══ Records provided

(** What is left of a matter when the deadline watch ran at some times: all of
    the above but the deadlines, which are what the watch made of them *)
Record watchedMatter (mid : string) (nows : list Z) (s s' : Service) : Prop := {
  kept_matter : matters (store s') !! mid = matters (store s) !! mid;
  kept_docs id : docOf mid s' id = docOf mid s id;
  kept_deadlines id : deadlineOf mid s' id = (fun dl => foldl (flip watched) dl nows) <$> deadlineOf mid s id;
  kept_rel r u : hasTuple (rel s') (matterEntity mid) r u = hasTuple (rel s) (matterEntity mid) r u;
  kept_docrel id r u : is_Some (docOf mid s id) ->
    hasTuple (rel s') (docEntity id) r u = hasTuple (rel s) (docEntity id) r u;
}.

(** The order of the Go map: every deadline once *)
Definition iterates (env : CaseEnv) (st : Store) : Prop :=
  NoDup (deadlineIDs env) /\ forall id, is_Some (deadlines st !! id) -> id ∈ deadlineIDs env.

(** The workflow of the deadline watch, which any caller may run *)
Definition watchesNow (op : caseOp) : bool := match op with opWorkflow name => bool_decide (name = "wf-case-deadlines") | _ => false end.

(** Any number of requests by outsiders and of passes of the service's own
    deadline watch, with the times at which the watch ran *)
Inductive outsiderTrace (mid : string) (s : Service) : list Z -> Service -> Prop :=
| outsider_start : outsiderTrace mid s [] s
| outsider_step env c op nows s' :
    outsiderTrace mid s nows s' -> outsider mid c s' -> fresh env (store s') ->
    (watchesNow op = true -> iterates env (store s')) ->
    outsiderTrace mid s (if watchesNow op then nows ++ [nowTime env] else nows) (caseStep env c op s')
| outsider_watch env nows s' :
    outsiderTrace mid s nows s' -> iterates env (store s') -> outsiderTrace mid s (nows ++ [nowTime env]) (scanDeadlines env s').

Definition outsiderRun (mid : string) (s s' : Service) : Prop := exists nows, outsiderTrace mid s nows s'.

(** ** Lemmas on the checker *)

Lemma cut_matter id : Str.cut ":"%char (matterEntity id) = Some ("matter", id).
Proof. done. Qed.
Lemma cut_doc id : Str.cut ":"%char (docEntity id) = Some ("doc", id).
Proof. done. Qed.

Lemma matterEntity_inj a b : matterEntity a = matterEntity b -> a = b.
Proof. unfold matterEntity. intros E. by simplify_eq/=. Qed.
Lemma docEntity_inj a b : docEntity a = docEntity b -> a = b.
Proof. unfold docEntity. intros E. by simplify_eq/=. Qed.
Lemma matter_not_doc a b : matterEntity a <> docEntity b.
Proof. done. Qed.

Lemma checkRel_write env s id u :
  live s = false -> checkRel env s (matterEntity id) "write" u = hasTuple (rel s) (matterEntity id) "counsel" u.
Proof. intros Hl. unfold checkRel, checkRelRaw. rewrite Hl. unfold Check. by rewrite cut_matter. Qed.
Lemma events_arrive_once_witness :
  let env := fun id => mkEnvelope id "t" "s" "" "tenant" "" "" "{}" in
  let events := [("a", env "1"); ("b", env "2"); ("a", env "3")] in
  let '(r, n) := DrainTo (fun _ => diskOk) (mkRelayTo (published 5 events (NewOutbox [])) NewInprocBus) in
  n = 3 /\
  (forall topic, Messages (Bus r) topic = map snd (List.filter (fun e => bool_decide (e.1 = topic)) events)) /\
  DrainTo (fun _ => diskOk) r = (r, 0).
Proof. apply (events_arrive_once 5). cbn. unfold two63. lia. Defined.
Definition StateCodes : list string := [
  "NG-AB"; "NG-AD"; "NG-AK"; "NG-AN"; "NG-BA"; "NG-BY"; "NG-BE"; "NG-BO"; "NG-CR"; "NG-DE"; "NG-EB"; "NG-ED";
  "NG-EK"; "NG-EN"; "NG-FC"; "NG-GO"; "NG-IM"; "NG-JI"; "NG-KD"; "NG-KN"; "NG-KT"; "NG-KE"; "NG-KO"; "NG-KW";
  "NG-LA"; "NG-NA"; "NG-NI"; "NG-OG"; "NG-ON"; "NG-OS"; "NG-OY"; "NG-PL"; "NG-RI"; "NG-SO"; "NG-TA"; "NG-YO"; "NG-ZA"].
Definition ValidStateCode (code : string) : bool := bool_decide (upTrim code ∈ StateCodes).

Definition LGACodes : list string := [
  "NG-AB-ANO"; "NG-AB-ASO"; "NG-AB-ARN"; "NG-AB-BEN"; "NG-AB-IKW"; "NG-AB-IAL"; "NG-AB-IAS"; "NG-AB-ISU"; "NG-AB-OBN";
  "NG-AB-OHA"; "NG-AB-OSF"; "NG-AB-UGW"; "NG-AB-UKW"; "NG-AB-UKE"; "NG-AB-UMN"; "NG-AB-UMS"; "NG-AB-UNN";
  "NG-LA-AGE"; "NG-LA-AJE"; "NG-LA-ALI"; "NG-LA-AMU"; "NG-LA-APA"; "NG-LA-BAD"; "NG-LA-EPE"; "NG-LA-ETI"; "NG-LA-IBE";
  "NG-LA-IFK"; "NG-LA-IKE"; "NG-LA-IKO"; "NG-LA-KOS"; "NG-LA-LAI"; "NG-LA-LAM"; "NG-LA-MUS"; "NG-LA-OJO"; "NG-LA-OSH";
  "NG-LA-SOM"; "NG-LA-SUR"; "NG-FC-ABC"; "NG-FC-AMC"; "NG-FC-BWA"; "NG-FC-GWA"; "NG-FC-KUJ"; "NG-FC-KWL"].

Definition is_upper (c : ascii) : bool := let n := Ascii.nat_of_ascii c in (65 <=? n)%nat && (n <=? 90)%nat.

(** [^NG-\[A-Z\]{2}-\[A-Z\]{3}$] *)
Definition lgaPattern (s : string) : bool :=
  match s with
  | String n (String g (String h1 (String a (String b (String h2 (String c (String d (String e EmptyString)))))))) =>
      bool_decide (n = "N"%char) && bool_decide (g = "G"%char) && bool_decide (h1 = "-"%char) && bool_decide (h2 = "-"%char) &&
      is_upper a && is_upper b && is_upper c && is_upper d && is_upper e
  | _ => false
  end.

Definition ValidLGACode (code : string) : bool :=
  let code := upTrim code in
  bool_decide (code ∈ LGACodes) || (lgaPattern code && ValidStateCode (Str.take 5 code)).

Definition Currencies : list string :=
  ["NGN"; "USD"; "EUR"; "GBP"; "GHS"; "KES"; "ZAR"; "XOF"; "XAF"; "CNY"; "JPY"; "CHF"; "CAD"; "AED"; "SAR"].
Definition ValidCurrency (code : string) : bool := bool_decide (upTrim code ∈ Currencies).

(** [^\[0-9\]{4,8}$] *)
Definition ValidHSNCode (code : string) : bool :=
  let code := Str.trim_space code in
  Str.all Str.is_digit code && (4 <=? String.length code)%nat && (String.length code <=? 8)%nat.

Definition PaymentStatuses : list string := ["PENDING"; "PAID"; "REJECTED"].
Definition ValidPaymentStatus (s : string) : bool := bool_decide (upTrim s ∈ PaymentStatuses).

(** ** Amounts *)

(** The value in millionths, to the nearest and to even on a tie: the digits
    of [strconv.FormatFloat(f, 'f', 6, 64)] *)
Definition micros (m : positive) (e : Z) : Z :=
  if 0 <=? e then Z.pos m * 2 ^ e * 1000000
  else
    let d := 2 ^ (- e) in
    let n := Z.pos m * 1000000 in
    let q := n / d in
    let r := n mod d in
    if 2 * r <? d then q else if d <? 2 * r then q + 1 else if Z.even q then q else q + 1.

(** [strconv.ParseInt] on digits: the largest number when it is out of range *)
Definition clamp64 (z : Z) : Z := if two63 <=? z then two63 - 1 else z.

(** Kobo of an amount of [u] millionths: the first two decimals, one more when
    the third is five or above *)
Definition koboOf (neg : bool) (u : Z) : Z :=
  let units := clamp64 (u / 1000000) in
  let frac := u mod 1000000 in
  let cents := frac / 10000 +! (if 5 <=? frac / 1000 mod 10 then 1 else 0) in
  let kobo := units *! 100 +! cents in
  if neg then -! kobo else kobo.

(** JSON has no infinity and no NaN. *)
Definition NGNToKobo (ngn : spec_float) : Z :=
  match ngn with
  | S754_finite s m e => koboOf s (micros m e)
  | _ => 0
  end.

Definition fdiv := SFdiv 53 1024.
Definition fmul := SFmul 53 1024.
Definition KoboToNGN (kobo : Z) : spec_float := fdiv (float_of_int kobo) (float_of_int 100).

(** [int64(math.Round(f))], half away from zero *)
Definition roundInt (f : spec_float) : Z :=
  match f with
  | S754_zero _ => 0
  | S754_finite s m e =>
      let z := if 0 <=? e then Z.pos m * 2 ^ e else (2 * Z.pos m + 2 ^ (- e)) / (2 * 2 ^ (- e)) in
      let z := if s then - z else z in
      if decide (in64 z) then z else - two63
  | _ => - two63
  end.

(** ** The payload *)

Record NRSPostalAddress := mkAddress {
  StreetName : string; CityName : string; PostalZone : string; a_Country : string; a_State : string; LGA : string;
}.
Record NRSParty := mkNRSParty {
  PartyName : string; n_TIN : string; n_Email : string; Telephone : string; BusinessDescription : string;
  PostalAddress : NRSPostalAddress;
}.
Record NRSItem := mkItem { i_Name : string; i_Description : string; SellersItemIdentification : string }.
Record NRSPrice := mkPrice { PriceAmount : spec_float; BaseQuantity : spec_float; PriceUnit : string }.
Record NRSInvoiceLine := mkNRSLine {
  HSNCode : string;
  ProductCategory : string;
  DiscountRate : spec_float;
  DiscountAmount : spec_float;
  FeeRate : spec_float;
  FeeAmount : spec_float;
  InvoicedQuantity : spec_float;
  LineExtensionAmount : spec_float;
  Item : NRSItem;
  Price : NRSPrice;
}.
Record NRSAllowanceCharge := mkAllowance { ac_Amount : spec_float; ChargeIndicator : bool }.
Record NRSTaxCategory := mkNRSTaxCategory { tc_ID : string; Percent : spec_float }.
Record NRSTaxSubtotal := mkSubtotal { TaxableAmount : spec_float; ts_TaxAmount : spec_float; ts_TaxCategory : NRSTaxCategory }.
Record NRSTaxTotal := mkTaxTotal { tt_TaxAmount : spec_float; TaxSubtotal : list NRSTaxSubtotal }.
Record NRSPaymentMeans := mkMeans { PaymentDueDate : string; PaymentMeansCode : string }.
Record NRSLegalMonetaryTotal := mkMonetary {
  lm_LineExtensionAmount : spec_float; TaxExclusiveAmount : spec_float; TaxInclusiveAmount : spec_float; PayableAmount : spec_float;
}.
Record NRSInvoiceDeliveryPeriod := mkDelivery { StartDate : string; EndDate : string }.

════

Task directions: Reproduce, exactly and without additions, the run of lines from the start of the listing above to the line bearing "Record watchedMatter (mid", inclusive.

Reply to the exercise:
(** What is left of a matter when the deadline watch ran at some times: all of
    the above but the deadlines, which are what the watch made of them *)
Record watchedMatter (mid : string) (nows : list Z) (s s' : Service) : Prop := {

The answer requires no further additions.